### [THE TASK]
Write out only the opening lines of the entries, through the line with "Lemma rep_zero_wf : rep_wf".

### [SOURCE DATA]

(** ** Whole runs *)

Implicit Types (x : trace) (s : rep_t) (evs : list ev_t).

Definition nwaits evs : Z := zlen (filter (fun ev => is_wait ev = true) evs).

(** The waits that last when the trace ends. *)
Definition tr_stop (tid : Z) x : trace := if th_waiting (tr_thr x tid) then tr_end tid (tr_last x) true x else x.
Fixpoint tr_close (k : nat) (tid : Z) x : trace :=
  match k with O => x | S k => tr_close k (tid + 1) (tr_stop tid x) end.
Definition tr_run (names : list bytes) evs : trace := tr_close (Z.to_nat NTIDS) 0 (tr_events names evs).

(** The events of a recording in their order, then the waits that last. *)
Definition report_tables (names : list bytes) evs : option rep_t := s ← process_all names evs (rep_zero []); close_waits s.

Lemma rep_zero_wf : rep_wf 0 0 trace_nil [] (rep_zero []).
Proof.
  split; try done; try (by eexists; apply hist_ok_nil); try (by exists ∅; split; [apply hist_ok_nil|]).
  - split; [done|]. split_and!; [apply NoDup_nil_2| |]; intros k m; [|done].
    split; [done|]. intros [Hm _]. by apply not_elem_of_nil in Hm.
  - intros i Hi. by destruct i as [|[|[|i]]]; [..|lia].
Qed.

Lemma nwaits_snoc evs ev : nwaits (evs ++ [ev]) = nwaits evs + Z.b2z (is_wait ev).
Proof.
  unfold nwaits. rewrite filter_app, filter_cons, filter_nil, zlen_app. f_equal. by destruct (is_wait ev).
Qed.
Lemma nwaits_bound evs : 0 <= nwaits evs <= zlen evs.
Proof. unfold nwaits, zlen. pose proof (length_filter (fun ev => is_wait ev = true) evs). lia. Qed.
Lemma samples_snoc evs ev : samples_of (evs ++ [ev]) = samples_of evs ++ option_list (sample_of ev).
Proof. unfold samples_of. rewrite omap_app. done. Qed.
Lemma samples_bound evs : zlen (samples_of evs) <= zlen evs.
Proof. induction evs as [|ev evs IH] using rev_ind; [done|]. rewrite samples_snoc, !zlen_app. destruct (sample_of ev); simpl; zlia. Qed.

### [WRITTEN REPLY]
(** ** Whole runs *)

Implicit Types (x : trace) (s : rep_t) (evs : list ev_t).

Definition nwaits evs : Z := zlen (filter (fun ev => is_wait ev = true) evs).

(** The waits that last when the trace ends. *)
Definition tr_stop (tid : Z) x : trace := if th_waiting (tr_thr x tid) then tr_end tid (tr_last x) true x else x.
Fixpoint tr_close (k : nat) (tid : Z) x : trace :=
  match k with O => x | S k => tr_close k (tid + 1) (tr_stop tid x) end.
Definition tr_run (names : list bytes) evs : trace := tr_close (Z.to_nat NTIDS) 0 (tr_events names evs).

(** The events of a recording in their order, then the waits that last. *)
Definition report_tables (names : list bytes) evs : option rep_t := s ← process_all names evs (rep_zero []); close_waits s.

Lemma rep_zero_wf : rep_wf 0 0 trace_nil [] (rep_zero []).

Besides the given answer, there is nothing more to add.